_Assignment_
For each line below that contains the word "name", return that line.
[Provided data Boundary: Start]
(** Steps 5 to 8: the image, the container, and whether it runs. *)
Definition start_party (client : SSHClient) (party osType cfgDir : string) (cfg : Config) : prog unit :=
  let sudo := sudoPrefix osType in
  let name := containerName party in
  _ ← log (tag party "Pulling Docker image...");
  let imageTag := dockerImage +:+ ":party-" +:+ party +:+ "-latest" in
  '(stdout, stderr, err) ← sshRunWithPath client osType (sudo +:+ "docker pull " +:+ imageTag +:+ " 2>&1");
  imageTag ← (if failed err || Strings.Contains stdout "denied" || Strings.Contains stdout "not found" then
                _ ← log (tag party "Docker pull failed, building from source...");
                _ ← wrap "build from source" (buildFromSource client party osType);
                mret ("crypto-claw-party-" +:+ party +:+ ":latest")
              else mret imageTag);
  _ ← log (tag party "Stopping any existing container...");
  _ ← sshRunWithPath client osType (sudo +:+ "docker stop " +:+ name +:+ " 2>/dev/null; " +:+ sudo +:+ "docker rm " +:+ name +:+ " 2>/dev/null");
  _ ← log (tag party "Starting Docker container...");
  '(stdout, stderr, err) ← sshRunWithPath client osType (run_command osType sudo name cfgDir imageTag (listen_port party cfg));
  _ ← check ("start container: " +:+ stdout +:+ " " +:+ stderr) err;
  _ ← log (tag party ("Container started: " +:+ container_id stdout));
  _ ← log (tag party "Verifying container health...");
  _ ← call (Sleep 2);
  '(stdout, _, err) ← sshRunWithPath client osType (sudo +:+ "docker inspect -f '{{.State.Running}}' " +:+ name);
  if failed err || negb (bool_decide (Strings.TrimSpace stdout = "true")) then
    '(logs, _, _) ← sshRunWithPath client osType (sudo +:+ "docker logs --tail 20 " +:+ name +:+ " 2>&1");
    _ ← log (tag party ("WARNING: Container may not be running. Logs: " +:+ logs));
    fail "container not running after start"
  else log (tag party "Deployment complete.").

Definition DeployParty (client : SSHClient) (party : string) (cfg : Config) (cert key caCert : bytes) : prog unit :=
  osType ← remoteOS client;
  cfgDir ← remoteConfigPath osType client;
  _ ← provision client party osType cfgDir cfg cert key caCert;
  start_party client party osType cfgDir cfg.
End Deploy.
[Provided data Boundary: End]
_Solved problem_
  let name := containerName party in
  _ ← sshRunWithPath client osType (sudo +:+ "docker stop " +:+ name +:+ " 2>/dev/null; " +:+ sudo +:+ "docker rm " +:+ name +:+ " 2>/dev/null");
  '(stdout, stderr, err) ← sshRunWithPath client osType (run_command osType sudo name cfgDir imageTag (listen_port party cfg));
  '(stdout, _, err) ← sshRunWithPath client osType (sudo +:+ "docker inspect -f '{{.State.Running}}' " +:+ name);
    '(logs, _, _) ← sshRunWithPath client osType (sudo +:+ "docker logs --tail 20 " +:+ name +:+ " 2>&1");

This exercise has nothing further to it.